Definition configPath : string := "/etc/sandbox-config/allowed-label-domains".
Definition ErrNotExist : string := "file does not exist".

(** [None]: the file exists and cannot be read. *)
Definition allowedDomains : prog OpE (option (list string)) :=
  r <- call (OReadFile configPath);;
  Ret (match r with
       | Ok data => Some (parseDomains data)
       | Err e => if errors_Is e ErrNotExist then Some [] else None
       end).

Definition setupAll (cs : list Controller) (k : prog OpE Z) : prog OpE Z :=
  foldr (fun c k => orExit (call (OSetup c)) k) k cs.

Definition setupExtensions (f : flags) (k : prog OpE Z) : prog OpE Z :=
  domains <- allowedDomains;;
  match domains with
  | None => Ret 1
  | Some domains =>
      setupAll [SandboxClaimReconciler (sandboxClaimConcurrentWorkers f) domains;
                SandboxTemplateReconciler (sandboxTemplateConcurrentWorkers f) (webhookNamespace f);
                SandboxWarmPoolReconciler (sandboxWarmPoolConcurrentWorkers f) (sandboxWarmPoolMaxBatchSize f)
                  (enableWarmPoolEviction f) (sandboxWarmPoolDisableCRManagement f)] k
  end.

Definition setupControllers (f : flags) (mutator : Mutator) (k : prog OpE Z) : prog OpE Z :=
  if webhookOnly f then k
  else
    call ORegisterCollector;;;
    setupAll ((if disableSandboxPodManagement f then []
               else [SandboxReconciler (sandboxConcurrentWorkers f) (clusterDomain f) mutator])
              ++ [CocoonSandboxNodeController; CocoonSandboxPoolController; CocoonSandboxController])
      (if extensions f then setupExtensions f k else k).

Definition extensionKinds : list string := ["SandboxClaim"; "SandboxTemplate"; "SandboxWarmPool"].

(** [order]: the extension kinds as the iteration over their map yields them. *)
Section ordered.
Context (order : list string).

Definition webhookKinds (f : flags) : list string := "Sandbox" :: (if extensions f then order else []).

Definition setupWebhooks (f : flags) (k : prog OpE Z) : prog OpE Z :=
  foldr (fun kind k => orExit (call (OWebhook kind)) k) k (webhookKinds f).

Definition prepareCerts `{PEM} (f : flags) (k : prog OpE Z) : prog OpE Z :=
  if manageWebhookCerts f then
    orExit (call OTempClient) (
    r <- translate (fun X e => @OCert X e)
           (prepareWebhooks (webhookCertDir f) (webhookServiceName f) (webhookNamespace f) (clusterDomain f) (extensions f));;
    match r with Err _ => Ret 1 | Ok _ => k end)
  else orExit (call (OStat (webhookCertDir f) "tls.crt")) (orExit (call (OStat (webhookCertDir f) "tls.key")) k).

Definition validFlags (f : flags) : bool :=
  negb (bool_decide (sandboxConcurrentWorkers f <= 0) || bool_decide (sandboxClaimConcurrentWorkers f <= 0)
        || bool_decide (sandboxWarmPoolConcurrentWorkers f <= 0))
  && negb (bool_decide (sandboxWarmPoolMaxBatchSize f <= 0)) && negb (bool_decide (kubeAPIBurst f <= 0)).

Definition main `{PEM} (f : flags) : prog OpE Z :=
  if printVersion f then Ret 0
  else
    match NewMutator (defaultRuntime f) with
    | Err _ => Ret 1
    | Ok mutator =>
        if negb (validFlags f) then Ret 1
        else
          orExit (if enableTracing f then call OSetupTracing else Ret None) (
          prepareCerts f (
          orExit (call (ONewManager (pprofHandlers f) (webhookCertDir f))) (
          setupControllers f mutator (
          setupWebhooks f (
          orExit (call (OHealthCheck "healthz")) (
          orExit (call (OHealthCheck "readyz")) (
          orExit (call OStart) (Ret 0))))))))
    end.

(** ** What gets registered *)

Inductive act := Registered (c : Controller) | Hooked (kind : string) | Started.

Definition acts (X : Type) (e : OpE X) (_ : X) : option act :=
  match e with
  | OSetup c => Some (Registered c)
  | OWebhook kind => Some (Hooked kind)
  | OStart => Some Started
  | _ => None
  end.

Abbreviation did := (witnessed acts).

Definition coreControllers (f : flags) (m : Mutator) : list Controller :=
  (if disableSandboxPodManagement f then []
   else [SandboxReconciler (sandboxConcurrentWorkers f) (clusterDomain f) m])
  ++ [CocoonSandboxNodeController; CocoonSandboxPoolController; CocoonSandboxController].

Definition extensionControllers (f : flags) (domains : list string) : list Controller :=
  [SandboxClaimReconciler (sandboxClaimConcurrentWorkers f) domains;
   SandboxTemplateReconciler (sandboxTemplateConcurrentWorkers f) (webhookNamespace f);
   SandboxWarmPoolReconciler (sandboxWarmPoolConcurrentWorkers f) (sandboxWarmPoolMaxBatchSize f)
     (enableWarmPoolEviction f) (sandboxWarmPoolDisableCRManagement f)].

Definition controllersOf (f : flags) (m : Mutator) (domains : list string) : list Controller :=
  if webhookOnly f then []
  else coreControllers f m ++ (if extensions f then extensionControllers f domains else []).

═══

• **Aim of the task**
This task needs one value: the number of lines in the material above that contain the word "webhookNamespace".

• **Answer box**
3